Краеведческий профиль изучения традиционных культур, описательный фактологический подход при сравнительно слабом осмыслении этнокультурных процессов характеризуют дооктябрьский период историографии адыгов (вторая половина XIX в. - начало XX вв.). Встречаются описания отдельных элементов хозяйственной и культурной жизни народа, в том числе обрядов похоронно-поминального цикла, накапливается фактический (документальный, этнографический, археологический) материал по этому вопросу. По существу, об околосмертном пространстве адыгов имелись в то время лишь самые элементарные и фрагментарные сведения, зафиксированные в разноплановых письменных источниках, но не ставшие объектом специального анализа.

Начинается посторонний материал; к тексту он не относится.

Lemma Mmult_Mscale_r (c : C) (A B : Matrix) :
  Mmult A (Mscale c B) = Mscale c (Mmult A B).
Proof. unfold Mmult, Mscale; simpl. f_equal; ring. Qed.

Lemma Mscale_Mscale (c d : C) (A : Matrix) :
  Mscale c (Mscale d A) = Mscale (c * d)%C A.
Proof. unfold Mscale; simpl. f_equal; ring. Qed.

Lemma Mscale_1 (A : Matrix) : Mscale (RtoC 1) A = A.
Proof. destruct A as [[] [] [] []]. unfold Mscale; simpl. f_equal; Ceq. Qed.

Lemma RtoC_mult (a b : R) : (RtoC a * RtoC b)%C = RtoC (a * b).
Proof. Ceq. Qed.

Lemma fold_qsp_step_at_1 (rest : list R) (a : R) :
  fold_left (qsp_step 1) rest (Spec.S a) = Spec.S (a + sum_phases rest).
Proof.
  revert a. induction rest as [| phi rest IH]; intros a; simpl.
  - now rewrite Rplus_0_r.
  - unfold qsp_step at 2.
    rewrite expected_w_1, Mmult_I2_r, expected_s_spec, S_mult, IH.
    now rewrite Rplus_assoc.
Qed.

Lemma fold_qsp_step_at_m1 (rest : list R) (sigma a : R) :
  fold_left (qsp_step (-1)) rest (Mscale (RtoC sigma) (Spec.S a))
  = Mscale (RtoC (sigma * (-1) ^ length rest)) (Spec.S (a + sum_phases rest)).
Proof.
  revert sigma a. induction rest as [| phi rest IH]; intros sigma a; simpl.
  - now rewrite Rplus_0_r, Rmult_1_r.
  - unfold qsp_step at 2.
    rewrite expected_w_m1.
    repeat first [rewrite Mmult_Mscale_l | rewrite Mmult_Mscale_r].
    rewrite Mmult_I2_r, Mscale_Mscale, expected_s_spec, S_mult, RtoC_mult.
    rewrite IH. rewrite Rplus_assoc. do 2 f_equal. ring.
Qed.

Период с 1920-х до 1980-х гг. отличается доминантой марксистской идеологии, и на первый план выходит изучение некоторых традиционных

институтов и наиболее выразительных ритуалов, в том числе и погребальных, при этом объявленных пережитками прошлого и недостойными советского настоящего. На этом этапе развития исторической науки происходит становление советской этнографической школы. Советская историография этнокультурной истории адыгов - это новый этап разработки интересующей нас темы в источниковедческом, концептуальном и методологическом планах. Научное исследование проблемы проходило в крайне неоднозначных и противоречивых условиях, связанных с абсолютизацией исторической роли базисных явлений и недооценкой самостоятельного значения духовной культуры народа. В интересующем нас контексте из историографических работ этого периода можно выделить труды по археологии, т.к. они отражают в некоторой степени этнографию погребальной этнической культуры (В .П. Левашова , А.Ж. Кафоев , А.Х. Нагоев , Е.П. Алексеева , Е.И. Крупнов и др.). Специальных исследований вопросам этнографии смерти и ритуально-обрядовому оформлению траурных событий в кавказоведческой литературе на тот период времени не было. Однако эти вопросы косвенно или попутно с другими проблемами затрагивались рядом авторов. Среди них следует отметить Л.И. Лаврова35, в очерках которого прослеживается некоторая связь погребальных обрядов и языческих культов адыгов эпохи средневековья. В работах З.М. Налоева , посвященных устному народному творчеству адыгов, сделан глубокий анализ песням-плачам «.гъыбзэ», что позволяет использовать этот фольклорный материал в настоящем исследовании.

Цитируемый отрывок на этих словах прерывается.